▶ _Exercise requirements_
Search the data for the word "split" and copy every line where it occurs.
Excerpted records Block Start
Lemma expo_le_Q (f : format) (x : Q) (j : Z) :
  0 < Qnum x ->
  Qnum x * pow2d j < Zpos (Qden x) * pow2n j ->
  expo f (Qnum x) (Zpos (Qden x)) <= Z.max (j - prec f) (emin f).
Proof. intros Hx H. apply expo_le; lia. Qed.

Lemma Q_between_eq (x : Q) (z : Z) :
  (inject_Z z <= x)%Q -> (x <= inject_Z z)%Q -> Qred x = inject_Z z.
Proof.
  intros H1 H2. rewrite <- inject_Z_Qred. apply Qred_complete.
  now apply Qle_antisym.
Qed.

Lemma dyadic_raw_0 (z : Z) : dyadic_raw z 0 = inject_Z z.
Proof. unfold dyadic_raw, inject_Z. simpl. now rewrite Z.mul_1_r. Qed.

Lemma round_is_reduced (f : format) (x y : Q) :
  round f x = Fin y -> Qred y = y.
Proof.
  unfold round.
  assert (Hp : forall p q y, round_pos f p q = Fin y -> Qred y = y).
  { intros p q y0. unfold round_pos.
    destruct (_ && _); [discriminate|]. intros H. inversion H.
    unfold dyadic. apply Qcanon.Qred_involutive. }
  destruct (Qnum x) as [|p|p].
  - intros H. inversion H. reflexivity.
  - apply Hp.
  - destruct (round_pos f _ _) as [| |q] eqn:E; simpl; try discriminate.
    intros H. inversion H. rewrite Qred_opp. f_equal. exact (Hp _ _ _ E).
Qed.

(** Integers below [2^53] are doubles. *)
Lemma of_Z_exact (z : Z) : 0 <= z < 2 ^ 53 -> of_Z z = Fin (inject_Z z).
Proof.
  intros [H0 H1]. destruct (Z.eq_dec z 0) as [->|Hz]; [reflexivity|].
  unfold of_Z.
  destruct (round_between binary64 (inject_Z z) 0 z z) as (y & Hr & Hy1 & Hy2).
  - simpl. lia.
  - etransitivity; [apply (expo_le_Q binary64 (inject_Z z) 53)|]; simpl; try lia.
    change (pow2d 53) with 1. change (pow2n 53) with (2 ^ 53). lia.
  - rewrite dyadic_raw_0. apply Qle_refl.
  - rewrite dyadic_raw_0. apply Qle_refl.
  - change (pow2n 0) with 1. change (pow2d 0) with 1. simpl emax.
    assert (2 ^ 53 < 2 ^ 1024) by (apply Z.pow_lt_mono_r; lia). lia.
  - rewrite Hr. f_equal. rewrite dyadic_raw_0 in *.
    rewrite <- (round_is_reduced _ _ _ Hr). now apply Q_between_eq.
Qed.

Lemma neg_involutive (x : float) : neg (neg x) = x.
Proof.
  destruct x as [|s|[n d]]; simpl; [reflexivity| |].
  - now rewrite negb_involutive.
  - unfold Qopp. simpl. now rewrite Z.opp_involutive.
Qed.

Lemma round_opp (f : format) (x : Q) : round f (- x) = neg (round f x).
Proof.
  unfold round. destruct x as [[|p|p] d]; simpl; [reflexivity|reflexivity|].
  now rewrite neg_involutive.
Qed.

Lemma of_Z_opp (z : Z) : of_Z (- z) = neg (of_Z z).
Proof.
  unfold of_Z. rewrite <- round_opp. f_equal.
Qed.

Lemma Qdiv_opp_l (x y : Q) : ((- x) / y = - (x / y))%Q.
Proof.
  unfold Qdiv, Qmult, Qopp. simpl. f_equal. ring.
Qed.

Lemma div_neg_l (a : float) (y : Q) :
  0 < Qnum y -> div (neg a) (Fin y) = neg (div a (Fin y)).
Proof.
  intros Hy. destruct a as [|s|x]; simpl; [reflexivity| |].
  - unfold is_neg. destruct (Qnum y <? 0) eqn:E; [apply Z.ltb_lt in E; lia|].
    now rewrite !xorb_false_r.
  - destruct (Qnum y =? 0) eqn:E; [apply Z.eqb_eq in E; lia|].
    rewrite Qdiv_opp_l. apply round_opp.
Qed.

Lemma trunc_neg (x : float) (k : Z) :
  trunc x = Ok k -> trunc (neg x) = Ok (- k).
Proof.
  destruct x as [|s|[n d]]; simpl; try discriminate.
  intros H. inversion H. f_equal. apply Z.quot_opp_l. lia.
Qed.

(** A float between [k] and [k + 1 - 2^(-21)] has integer part [k]. *)
Lemma trunc_between (y : Q) (k : Z) :
  0 <= k ->
  (dyadic_raw (k * 2 ^ 21) (-21) <= y)%Q ->
  (y <= dyadic_raw ((k + 1) * 2 ^ 21 - 1) (-21))%Q ->
  trunc (Fin y) = Ok k.
Proof.
  intros Hk H1 H2. unfold Qle in H1, H2. rewrite dyadic_raw_den in H1, H2.
  simpl Qnum in H1, H2. change (pow2d (-21)) with (2 ^ 21) in *.
  change (pow2n (-21)) with 1 in *.
  destruct y as [n d]. simpl in *.
  assert (Hd : 0 < Zpos d) by lia.
  assert (Hn : k * Zpos d <= n) by nia.
  assert (Hn2 : n < (k + 1) * Zpos d) by nia.
  f_equal. rewrite Z.quot_div_nonneg by nia.
  symmetry. apply (Z.div_unique n (Zpos d) k (n - k * Zpos d)); lia.
Qed.

End RoundingQ.

(** ** Time normalizer *)

Section EpochSeconds.

Import F64.

Lemma wrap_small (bits z : Z) :
  0 < bits -> - 2 ^ (bits - 1) <= z < 2 ^ (bits - 1) -> Np.wrap bits z = z.
Proof.
  intros Hb H. unfold Np.wrap.
  assert (E : 2 ^ bits = 2 * 2 ^ (bits - 1)).
  { replace bits with (1 + (bits - 1)) at 1 by lia.
    rewrite Z.pow_add_r by lia. reflexivity. }
  rewrite Z.mod_small by lia. lia.
Qed.

Lemma wrap64_small (z : Z) : - 2 ^ 63 <= z < 2 ^ 63 -> Np.wrap64 z = z.
Proof. intros H. apply wrap_small; [lia|]. exact H. Qed.

Lemma wrap64_sub_wrap64 (a b : Z) :
  Np.wrap64 (a - Np.wrap64 b) = Np.wrap64 (a - b).
Proof.
  unfold Np.wrap64, Np.wrap. f_equal.
  replace (a - ((b + 2 ^ (64 - 1)) mod 2 ^ 64 - 2 ^ (64 - 1)) + 2 ^ (64 - 1))
    with ((a + 2 * 2 ^ (64 - 1)) - (b + 2 ^ (64 - 1)) mod 2 ^ 64) by lia.
  rewrite Zminus_mod_idemp_r. f_equal. lia.
Qed.

Lemma of_Z_NS_PER_S :
  of_Z WriteOutnc.NS_PER_S = Fin (inject_Z 1000000000).
Proof. reflexivity. Qed.

(** The double made of a nanosecond count below [2^61] lies between the
    multiples of 256 around it. *)
Lemma of_Z_ns (t k : Z) :
  0 < t ->
  k * 1000000000 <= t <= k * 1000000000 + 999999000 ->
  0 <= k <= 2 ^ 31 ->
  exists a, of_Z t = Fin a
    /\ 0 < Qnum a
    /\ k * 1000000000 * Zpos (Qden a) <= Qnum a
    /\ Qnum a <= (k * 1000000000 + 999999232) * Zpos (Qden a).
Proof.
  intros Ht Hk Hk31.
  destruct (Z_lt_ge_dec t (2 ^ 53)) as [Hs|Hb].
  - exists (inject_Z t). split; [apply of_Z_exact; lia|]. simpl. lia.
  - unfold of_Z.
    destruct (round_between binary64 (inject_Z t) 8
                (k * 3906250) (k * 3906250 + 3906247)) as (y & Hr & Hy1 & Hy2).
    + simpl. lia.
    + etransitivity; [apply (expo_le_Q binary64 (inject_Z t) 61)|];
        simpl Qnum; simpl Qden; try lia.
      * change (pow2d 61) with 1. change (pow2n 61) with (2 ^ 61). lia.
      * reflexivity.
    + unfold Qle. rewrite dyadic_raw_den. simpl Qnum. simpl Qden.
      change (pow2d 8) with 1. change (pow2n 8) with 256. lia.
    + unfold Qle. rewrite dyadic_raw_den. simpl Qnum. simpl Qden.
      change (pow2d 8) with 1. change (pow2n 8) with 256. lia.
    + change (pow2d 8) with 1. change (pow2n 8) with 256.
      assert (2 ^ 62 < 2 ^ emax binary64) by (apply Z.pow_lt_mono_r; simpl; lia).
      lia.
    + exists y. split; [exact Hr|].
      unfold Qle in Hy1, Hy2. rewrite dyadic_raw_den in Hy1, Hy2.
      simpl Qnum in Hy1, Hy2.
      change (pow2d 8) with 1 in *. change (pow2n 8) with 256 in *.
      assert (0 < Zpos (Qden y)) by lia.
      assert (1 <= k) by lia.
      repeat split; nia.
Qed.

(** Seconds since the epoch, as the normalizer computes them, for a time
    stamp at or after the epoch that is not within the last microsecond of
    its second. *)
Lemma truediv_trunc_nonneg (t : Z) :
  0 <= t ->
  t / 1000000000 <= 2 ^ 31 ->
  t mod 1000000000 <= 999999000 ->
  trunc (Np.timedelta_truediv t WriteOutnc.NS_PER_S) = Ok (t / 1000000000).
Proof.
  intros Ht Hk Hr.
  destruct (Z.eq_dec t 0) as [->|Hnz]; [reflexivity|].
  pose proof (Z.div_mod t 1000000000 ltac:(lia)) as Hdm.
  pose proof (Z.mod_pos_bound t 1000000000 ltac:(lia)) as Hm.
  set (k := t / 1000000000) in *.
  assert (Hk0 : 0 <= k) by (apply Z.div_pos; lia).
  destruct (of_Z_ns t k) as (a & Ha & Hpos & Hlo & Hhi); try lia.
  unfold Np.timedelta_truediv. rewrite Ha, of_Z_NS_PER_S.
  unfold div. simpl (Qnum (inject_Z _) =? 0).
  destruct a as [an ad]. simpl in Hpos, Hlo, Hhi.
  set (x := ((an # ad) / inject_Z 1000000000)%Q).
  assert (Hxn : Qnum x = an * 1) by reflexivity.
  assert (Hxd : Zpos (Qden x) = Zpos ad * 1000000000) by reflexivity.
  destruct (round_between binary64 x (-21) (k * 2 ^ 21) ((k + 1) * 2 ^ 21 - 1))
    as (y & Hy & Hy1 & Hy2).
  - rewrite Hxn. lia.
  - etransitivity; [apply (expo_le_Q binary64 x 32)|].
    + rewrite Hxn. lia.
    + rewrite Hxn, Hxd. change (pow2d 32) with 1. change (pow2n 32) with (2 ^ 32).
      nia.
    + reflexivity.
  - unfold Qle. rewrite dyadic_raw_den. simpl Qnum at 1. rewrite Hxn, Hxd.
    change (pow2d (-21)) with (2 ^ 21). change (pow2n (-21)) with 1. nia.
  - unfold Qle. rewrite dyadic_raw_den. simpl Qnum at 2. rewrite Hxn, Hxd.
    change (pow2d (-21)) with (2 ^ 21). change (pow2n (-21)) with 1. nia.
  - change (pow2d (-21)) with (2 ^ 21). change (pow2n (-21)) with 1.
    assert (2 ^ 54 < 2 ^ emax binary64) by (apply Z.pow_lt_mono_r; simpl; lia).
    assert (0 < 2 ^ 21) by lia. nia.
  - rewrite Hy. now apply trunc_between.
Qed.

Lemma truediv_opp (t : Z) :
  Np.timedelta_truediv (- t) WriteOutnc.NS_PER_S
  = neg (Np.timedelta_truediv t WriteOutnc.NS_PER_S).
Proof.
  unfold Np.timedelta_truediv. rewrite of_Z_opp, of_Z_NS_PER_S.
  apply div_neg_l. simpl. lia.
Qed.

(** The same on both sides of the epoch: the whole seconds of [t],
    truncated toward zero. *)
Lemma truediv_trunc (t : Z) :
  - 2 ^ 31 <= Z.quot t 1000000000 <= 2 ^ 31 ->
  Z.abs (Z.rem t 1000000000) <= 999999000 ->
  trunc (Np.timedelta_truediv t WriteOutnc.NS_PER_S)
  = Ok (Z.quot t 1000000000).
Proof.
  intros Hq Hr. destruct (Z_le_gt_dec 0 t) as [Hpos|Hneg].
  - rewrite Z.quot_div_nonneg in * by lia.
    rewrite Z.rem_mod_nonneg in Hr by lia.
    apply truediv_trunc_nonneg; lia.
  - replace t with (- (- t)) by lia.
    rewrite truediv_opp, Z.quot_opp_l by lia.
    apply trunc_neg.
    replace t with (- (- t)) in Hq, Hr by lia.
    rewrite Z.quot_opp_l in Hq by lia. rewrite Z.rem_opp_l in Hr by lia.
    rewrite Z.quot_div_nonneg in * by lia.
    rewrite Z.rem_mod_nonneg in Hr by lia.
    apply truediv_trunc_nonneg; lia.
Qed.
Excerpted records Block End
▶ _Exercise solution_
  - exists (inject_Z t). split; [apply of_Z_exact; lia|]. simpl. lia.
    + exists y. split; [exact Hr|].
      repeat split; nia.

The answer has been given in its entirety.